(* ===== verification/Pydantic.v ===== *)
(** * Model validation

    The parts of Pydantic's [model_validate] the SDK's models use, on decoded
    JSON: required and defaulted fields, [str], [int] and nested models,
    [pattern] and bound constraints, [AfterValidator], aliases, extra keys.
    Errors of all fields are collected into one [ValidationError]; an exception
    of a validator that is not a [ValueError] leaves [model_validate] at once.

    What lies outside the repository is the class [Pydantic]: the lax
    conversion to [int] and the text of a [ValidationError]. *)

From S2P Require Import Prelude PyStr Jcs Dicts.

Class Pydantic : Type := {
  pyd_int : json → option Z;
  (** An integer is itself. *)
  pyd_int_int z : pyd_int (JInt z) = Some z;
  (** [str(exc)], for a model and its input. *)
  pyd_message : pystr → pydict → pystr;
}.

(** Only integers, no text: an instance for evaluation. *)
Definition strict_pydantic : Pydantic := {|
  pyd_int v := match v with JInt z => Some z | _ => None end;
  pyd_int_int _ := eq_refl;
  pyd_message model _ := str "validation error for " ++ model;
|}.

Definition is_ValidationError (e : exn) : bool := match e with ValidationError _ => true | _ => false end.

(** A field that does not validate; the text is that of the whole model. *)
Definition invalid {A} : result A := Raise (ValidationError []).

(** Field by field: collected errors yield to an exception that leaves. *)
Definition field {A B} (mf : result (A → B)) (mx : result A) : result B :=
  match mf, mx with
  | Ok f, Ok x => Ok (f x)
  | Raise e, Ok _ => Raise e
  | Ok _, Raise e => Raise e
  | Raise e, Raise e' => if is_ValidationError e then Raise e' else Raise e
  end.
Infix "<*>" := field (at level 61, left associativity).

Section validators.
Context `{Pydantic}.

(** [str] *)
Definition v_str (v : option json) : result pystr :=
  match v with Some (JStr s) => Ok s | _ => invalid end.

(** [Annotated[str, AfterValidator(f)]] *)
Definition v_after (f : pystr → result pystr) (v : option json) : result pystr :=
  s ← v_str v; rethrow is_ValueError (λ _, ValidationError []) (f s).

(** [Annotated[str, Field(pattern=p)]] *)
Definition v_pattern (p : pystr → bool) (v : option json) : result pystr :=
  s ← v_str v; if p s then Ok s else invalid.

(** [int = Field(ge=0)] *)
Definition v_nat (v : option json) : result Z :=
  match v with
  | Some v => match pyd_int v with Some z => if 0 <=? z then Ok z else invalid | None => invalid end
  | None => invalid
  end.

(** [X | None = None] *)
Definition v_optional {A} (f : option json → result A) (v : option json) : result (option A) :=
  match v with
  | None | Some JNull => Ok None
  | Some v => x ← f (Some v); Ok (Some x)
  end.

(** [dict[str, Any]] *)
Definition v_dict (v : option json) : result pydict :=
  match v with Some (JDict d) => Ok d | _ => invalid end.

(** [tuple[str, ...] = ()] *)
Definition v_strs (v : option json) : result (list pystr) :=
  match v with
  | None => Ok []
  | Some (JList l) => mapM (λ v, v_str (Some v)) l
  | Some _ => invalid
  end.

(** [populate_by_name]: the alias, else the name. *)
Definition get_alias (alias name : pystr) (d : pydict) : option json :=
  match dict_get alias d with Some v => Some v | None => dict_get name d end.

(** [model_validate(d)]: the fields' result, with the model's message. *)
Definition model_validate {A} (model : pystr) (d : pydict) (r : result A) : result A :=
  rethrow is_ValidationError (λ _, ValidationError (pyd_message model d)) r.
End validators.

(** Keys no field took: the model's extra values. *)
Definition extras (names : list pystr) (d : pydict) : pydict :=
  dict_filter (λ k, negb (bool_decide (k ∈ names))) d.

(** ** Lemmas *)

Lemma field_ok {A B} (mf : result (A → B)) (mx : result A) b :
  (mf <*> mx) = Ok b ↔ ∃ f x, mf = Ok f ∧ mx = Ok x ∧ b = f x.
Proof.
  unfold field. destruct mf as [f|e], mx as [x|e']; try (case_match); naive_solver.
Qed.

Lemma v_str_ok v s : v_str v = Ok s ↔ v = Some (JStr s).
Proof. destruct v as [[]|]; simpl; naive_solver. Qed.

Lemma v_after_ok f v s : v_after f v = Ok s ↔ ∃ t, v = Some (JStr t) ∧ f t = Ok s.
Proof.
  unfold v_after. rewrite bind_ok. setoid_rewrite v_str_ok. setoid_rewrite rethrow_ok. naive_solver.
Qed.

Lemma v_pattern_ok p v s : v_pattern p v = Ok s ↔ v = Some (JStr s) ∧ p s = true.
Proof.
  unfold v_pattern. rewrite bind_ok. setoid_rewrite v_str_ok. split.
  - intros (t & -> & E). destruct (p t) eqn:Ep; [|done]. by res_inv.
  - intros [-> Hp]. exists s. by rewrite Hp.
Qed.

Lemma v_nat_ok `{Pydantic} v z : v_nat v = Ok z → 0 ≤ z.
Proof. unfold v_nat. repeat case_match; intros ?; res_inv; bool_prop; done. Qed.

Lemma v_nat_int `{Pydantic} z : 0 ≤ z → v_nat (Some (JInt z)) = Ok z.
Proof. intros Hz. unfold v_nat. rewrite pyd_int_int. by rewrite (proj2 (Z.leb_le 0 z)). Qed.

Lemma v_strs_map l : v_strs (Some (JList (map JStr l))) = Ok l.
Proof. simpl. induction l as [|s l IH]; simpl; [done|]. by rewrite IH. Qed.

(** Validation that fails only with a [ValidationError]. *)
Definition only_invalid {A} (r : result A) : Prop := ∀ e, r = Raise e → is_ValidationError e = true.

Section only_invalid.
Context {A B : Type}.

Lemma only_invalid_ok (a : A) : only_invalid (Ok a).
Proof. done. Qed.

Lemma only_invalid_invalid : only_invalid (@invalid A).
Proof. by intros e [= <-]. Qed.

Lemma only_invalid_bind (m : result A) (k : A → result B) :
  only_invalid m → (∀ a, only_invalid (k a)) → only_invalid (m ≫= k).
Proof. intros Hm Hk e [Hr|(a & _ & Hr)]%bind_raise; [by apply Hm|by apply (Hk a)]. Qed.

Lemma only_invalid_field (mf : result (A → B)) (mx : result A) :
  only_invalid mf → only_invalid mx → only_invalid (mf <*> mx).
Proof.
  unfold field. destruct mf as [f|e], mx as [x|e']; intros Hf Hx; [done| | |].
  - intros ? [= <-]. by apply Hx.
  - intros ? [= <-]. by apply Hf.
  - rewrite (Hf e eq_refl). intros ? [= <-]. by apply Hx.
Qed.

End only_invalid.

Section only_invalid_more.
Context {A B : Type}.

Lemma only_invalid_optional (f : option json → result A) v :
  (∀ v, only_invalid (f v)) → only_invalid (v_optional f v).
Proof.
  intros Hf. unfold v_optional. destruct v as [[]|]; try done; apply only_invalid_bind; done.
Qed.

Lemma only_invalid_mapM (f : A → result B) l : (∀ a, only_invalid (f a)) → only_invalid (mapM f l).
Proof.
  intros Hf. induction l as [|a l IH]; simpl; [done|].
  apply only_invalid_bind; [done|]. intros b. by apply only_invalid_bind.
Qed.

Lemma only_invalid_model `{Pydantic} name d (r : result A) : only_invalid r → only_invalid (model_validate name d r).
Proof.
  intros Hr. unfold model_validate. destruct r as [|e]; [done|]. cbn [rethrow]. rewrite (Hr e eq_refl). by intros ? [= <-].
Qed.
End only_invalid_more.

Lemma only_invalid_str v : only_invalid (v_str v).
Proof. destruct v as [[]|]; try apply only_invalid_invalid; done. Qed.

Lemma only_invalid_dict v : only_invalid (v_dict v).
Proof. destruct v as [[]|]; try apply only_invalid_invalid; done. Qed.

Lemma only_invalid_strs v : only_invalid (v_strs v).
Proof.
  destruct v as [[]|]; try apply only_invalid_invalid; [|done].
  apply only_invalid_mapM. intros ?. apply only_invalid_str.
Qed.

#[export] Hint Resolve only_invalid_ok only_invalid_invalid only_invalid_bind only_invalid_field only_invalid_optional
  only_invalid_mapM only_invalid_model only_invalid_str only_invalid_dict only_invalid_strs : shadownet.

(** Splits a successful model validation into its fields. *)
Ltac field_inv :=
  repeat match goal with
  | H : model_validate _ _ _ = Ok _ |- _ => apply rethrow_ok in H
  | H : (_ <*> _) = Ok _ |- _ => apply field_ok in H as (?&?&H&?&->)
  | H : Ok _ = Ok _ |- _ => apply Ok_inj in H; subst
  end.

WORK INSTRUCTION => If a line comes after the one containing "Errors of all", leave it out; set down every line of the data before it, and that line itself, exactly.

SOLUTION FOR THIS TASK =>
(* ===== verification/Pydantic.v ===== *)
(** * Model validation

    The parts of Pydantic's [model_validate] the SDK's models use, on decoded
    JSON: required and defaulted fields, [str], [int] and nested models,
    [pattern] and bound constraints, [AfterValidator], aliases, extra keys.
    Errors of all fields are collected into one [ValidationError]; an exception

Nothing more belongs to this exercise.